The student will display competency in program design and problem solving including:
  1. Working with event-driven languages including screen design and selection of appropriate controls (objects)
  2. Program design through appropriate tools such as TOE charts, hierarchy charts, flowcharts, and pseudocode
  3. Debugging
  4. Preparation of adequate documentation

V.    Academic Integrity

Students and employees at Oakton Community College are required to demonstrate academic integrity and follow Oakton's Code of Academic Conduct. This code prohibits:

• cheating,
• plagiarism (turning in work not written by you, or lacking proper citation),
• falsification and fabrication (lying or distorting the truth),
• helping others to cheat,
• unauthorized changes on official documents,
• pretending to be someone else or having someone else pretend to be you,
• making or accepting bribes, special favors, or threats, and
• any other behavior that violates academic integrity.

There are serious consequences to violations of the academic integrity policy. Oakton's policies and procedures provide students a fair hearing if a complaint is made against you. If you are found to have violated the policy, the minimum penalty is failure on the assignment and, a disciplinary record will be established and kept on file in the office of the Vice President for Student Affairs for a period of 3 years.
Details of the Code of Academic Conduct can be found in the Student Handbook.

VI.   Sequence of Topics

A. Review of programming concepts and languages
   1. Program design and development
   2. Tools for developing program logic
   3. C# as an Object-Oriented/Event-driven language
   4. Object-oriented and structured programming
      a) What is object-oriented programming
      b) Object-oriented programming techniques
      c) Defining classes
      d) Defining class members
   5. Using Help
   6. Managing Projects and Solutions
      a) Opening and Saving
      b) Creating Executable Files
      c) Using the editor
      d) Working within the design environment
          1) Debugging
          2) Error Handling
   7. User Interfaces
      a) Designing the user interface
      b) Communicating with the user
      c) Displaying output on screen and printer
      d) Input data validation
   8. Using the Language
      a) Operators
      b) Variables and Constants
      c) Expressions
      d) Namespaces
      e) Branching
      f) Looping
      g) Arrays
      h) Functions
   9. Living in the .Net Framework
   10. Introduction to Data Handling

VII.  Methods of Instruction

Reading, lecture, discussion, group work, demonstration of programs, hands-on exercises and projects, assignments, quizzes, and/or tests
Course may be taught as face-to-face, media-based, hybrid or online course.
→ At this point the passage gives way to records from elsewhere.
(** [menuPanel.classList...] on a missing panel throws. *)
Definition withMenu (m : menuState) : UI unit :=
  fun p => match menu p with None => Thrown p | Some _ => Ok tt (set_menu (Some m) p) end.

(** [openMenu] and [closeMenu] (part_000 lines 478-492). *)
Definition openMenu : UI unit := withMenu (mkMenu true false "true" "false" "hidden").
Definition closeMenu : UI unit := withMenu (mkMenu false true "false" "true" "").

(** [menuBtn?.addEventListener(...)]: no listener without the element. *)
Definition menuListener (h : UI unit) : UI unit :=
  fun p => match menu p with None => Ok tt p | Some _ => if vMenu ver then h p else Ok tt p end.

(** The document's [keydown] listener (lines 498-500). *)
Definition onDocKeydown (key : string) : UI unit :=
  if vMenu ver && String.eqb key "Escape" then closeMenu else ret tt.

End Handlers.

(** ** The event loop *)

Inductive event :=
  | Edit (v : list ascii)
  | ClickConvert
  | KeyDown (onInput ctrl meta : bool) (key : string)
  | ClickClear
  | ClickCopy
  | CopySettled (k : nat) (ok : bool)
  | ClickMenu
  | ClickMenuClose
  | ClickOverlay
  | Wait (d : nat)
  | FireTimer.

(** The earliest pending timer, the first scheduled among equal times. *)
Fixpoint earliest (ts : list timer) : option timer :=
  match ts with
  | [] => None
  | t :: ts' =>
      match earliest ts' with
      | Some u => if timerDue u <? timerDue t then Some u else Some t
      | None => Some t
      end
  end.

(** One listener runs; an exception it throws is reported and dropped. *)
Definition runListener (h : UI unit) (p : page) : page := final (h p).

(** One step of the page; [None] when the event cannot happen now. *)
Definition stepPage (ver : version) (ev : event) (p : page) : option page :=
  match ev with
  | Edit v => Some (set_input v p)
  | ClickConvert => Some (runListener (doConvert ver) p)
  | KeyDown onInput ctrl meta key =>
      (* the input's listener first, then the document's: the event bubbles *)
      let p := if onInput then runListener (onInputKeydown ver ctrl meta key) p else p in
      Some (runListener (onDocKeydown ver key) p)
  | ClickClear => Some (runListener (onClear ver) p)
  | ClickCopy => Some (runListener (onCopyClick ver) p)
  | CopySettled k ok =>
      if bool_decide (k < length (pendingWrites (clip_ p)))
      then Some (runListener (onCopySettled ver k ok) p) else None
  | ClickMenu => Some (runListener (menuListener ver (openMenu)) p)
  | ClickMenuClose | ClickOverlay => Some (runListener (menuListener ver (closeMenu)) p)
  | Wait d =>
      if forallb (fun t => now p + d <=? timerDue t) (timers (sched_ p))
      then Some (set_now (now p + d) p) else None
  | FireTimer =>
      match earliest (timers (sched_ p)) with
      | None => None
      | Some t =>
          let p := set_now (Nat.max (now p) (timerDue t)) p in
          let p := map_sched (fun s =>
                     mkSched (List.filter (fun u => negb (timerId u =? timerId t)) (timers s))
                       (nextTimerId s) (convertTimer s) (copyTimer s)) p in
          Some (runListener (vSetStatus ver (timerStatus t)) p)
      end
  end.

(** A run of events; [None] if one of them cannot happen. *)
Fixpoint runEvents (ver : version) (evs : list event) (p : page) : option page :=
  match evs with
  | [] => Some p
  | ev :: evs => match stepPage ver ev p with Some q => runEvents ver evs q | None => None end
  end.

(** The script's last lines: [inputEl.value = ""; doConvert();]. *)
Definition load (ver : version) (p : page) : page :=
  runListener (modify (set_input []);; doConvert ver) p.

Definition ustep (ver : version) (p q : page) : Prop := exists ev, stepPage ver ev p = Some q.

(** The pages the user can reach after the script loaded on page [p0]. *)
Definition reachable (ver : version) (p0 p : page) : Prop := rtc (ustep ver) (load ver p0) p.

(** * What the handlers rely on: the laws of a version

    Both versions' [setStatus] write the status line when [#status]
    exists; without it part_000's does nothing and [src/app.js]'s throws,
    leaving the page as it was.  Both converters map the empty input to
    the empty output. *)
Class StatusLaws (ver : version) : Prop := {
  status_present t p s : statusEl p = Some s -> vSetStatus ver t p = Ok tt (set_statusEl (Some t) p);
  status_absent t p : statusEl p = None -> vSetStatus ver t p = Ok tt p \/ vSetStatus ver t p = Thrown p;
  convert_nil : vConvert ver [] = []
}.

#[export] Instance current_laws : StatusLaws current.
Proof. split; [intros t p s E; cbn; unfold setStatus, modify; by rewrite E | intros t p E; left; cbn; unfold setStatus, modify; by rewrite E | done]. Qed.

#[export] Instance legacy_laws : StatusLaws legacy.
Proof. split; [intros t p s E; cbn; unfold setStatus_v1; by rewrite E | intros t p E; right; cbn; unfold setStatus_v1; by rewrite E | done]. Qed.

(** Symbolic execution of a handler: unfold the monad, and split on the
    status element where [setStatus] is called. *)
Ltac ui_status :=
  match goal with
  | |- context [vSetStatus ?ver ?t ?q] =>
      let E := fresh "E" in
      destruct (statusEl q) eqn:E; cbn in E;
      [rewrite (status_present t q _ E) | destruct (status_absent t q E) as [-> | ->]]
  | H : context [vSetStatus ?ver ?t ?q] |- _ =>
      let E := fresh "E" in
      let Ha := fresh "Ha" in
      destruct (statusEl q) eqn:E; cbn in E;
      [rewrite (status_present t q _ E) in H
      | destruct (status_absent t q E) as [Ha | Ha]; rewrite Ha in H; clear Ha]
  end.

Ltac ui_run :=
  unfold load, runListener, menuListener, onDocKeydown, onInputKeydown, onCopySettled,
    onCopyClick, onClear, doConvert, copySucceeded, copyFailed, openMenu, closeMenu,
    withMenu, set_convertTimer, set_copyTimer, setTimeout, clearTimeout, tryCatch,
    bind, gets, modify, ret, throw, final in *;
  cbn -[vSetStatus] in *;
  repeat (first [ui_status | case_match]; simplify_eq; cbn -[vSetStatus] in * ).

(** Closes the leaves [ui_run] leaves: two equations on the same
    scrutinee are merged, contradictory ones discharged. *)
Ltac ui_close :=
  intros;
  repeat match goal with
  | H1 : ?x = Some ?a, H2 : ?x = Some ?b |- _ => rewrite H1 in H2; injection H2 as H2; subst b
  end;
  simplify_eq;
  first [congruence | tauto | (cbn in *; tauto) | (intros; left; reflexivity)
        | (intros; right; reflexivity)].

(** Reachable pages satisfy what the load establishes and every step keeps. *)
Lemma reachable_ind ver (P : page -> Prop) p0 :
  P (load ver p0) -> (forall ev p q, stepPage ver ev p = Some q -> P p -> P q) ->
  forall p, reachable ver p0 p -> P p.
Proof.
  intros H0 Hs p Hr. unfold reachable in Hr.
  induction Hr as [|p q r [ev Hev] _ IH]; [done|]. eauto.
Qed.

(** ** The menu *)

Definition menuOpen : menuState := mkMenu true false "true" "false" "hidden".
Definition menuClosed : menuState := mkMenu false true "false" "true" "".

(** The panel, the overlay, the two ARIA attributes and the page scroll
    agree: the menu is either fully open or fully closed. *)
Definition menuOk (p : page) : Prop :=
  match menu p with None => True | Some m => m = menuOpen \/ m = menuClosed end.

Lemma menuOk_step ver `{!StatusLaws ver} ev p q :
  stepPage ver ev p = Some q -> menuOk p -> menuOk q.
Proof.
  unfold menuOk. destruct ev; cbn -[vSetStatus]; intros Hs; simplify_eq; ui_run; ui_close.
Qed.

(** ** What the page shows and copies *)

(** A text the version's converter can produce. *)
Definition converted (ver : version) (o : list ascii) : Prop := exists x, o = vConvert ver x.

(** The output, every write in flight and the clipboard (unless it still
    holds what it held before the page loaded) are converter outputs. *)
Definition shownOk (ver : version) (c0 : list ascii) (p : page) : Prop :=
  converted ver (outputText p) /\ Forall (converted ver) (pendingWrites (clip_ p))
  /\ (clipboard (clip_ p) = c0 \/ converted ver (clipboard (clip_ p))).

Lemma converted_nil ver `{!StatusLaws ver} : converted ver [].
Proof. exists []. by rewrite convert_nil. Qed.

Lemma converted_input ver v : converted ver (vConvert ver v).
Proof. by exists v. Qed.

#[export] Hint Resolve converted_nil converted_input : naamrot.

Lemma shownOk_step ver `{!StatusLaws ver} c0 ev p q :
  stepPage ver ev p = Some q -> shownOk ver c0 p -> shownOk ver c0 q.
Proof.
  unfold shownOk. destruct ev; cbn -[vSetStatus]; intros Hs; simplify_eq; ui_run;
    intros (Ho & Hw & Hc); split_and!; eauto with naamrot;
    rewrite ?Forall_app, ?Forall_singleton; auto using Forall_delete;
    right; by eapply Forall_lookup_1.
Qed.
VIII. Course Practices Required

Reading: Students will be expected to read text book and research appropriate manuals as needed.
Writing: Interactive programming requires student to be able to write screen and other instructions using clear and syntactically correct English
Computer: Students will use computers to create, test and debug a variety of programs..

IX.   Instructional Materials

Note: Current textbook information for each course and section is available on Oakton's Schedule of Classes.

X.    Methods of Evaluating Student Progress

Students will be evaluated on quality of programs, other written assignments, quizzes, and tests as specified by the instructor.

XI.   Other Course Information



If you have a documented learning, psychological, or physical disability you may be entitled to reasonable academic accommodations or services. To request accommodations or services, contact the Access and Disability Resource Center at the Des Plaines or Skokie campus. All students are expected to fulfill essential course requirements. The College will not waive any essential skill or requirement of a course or degree program.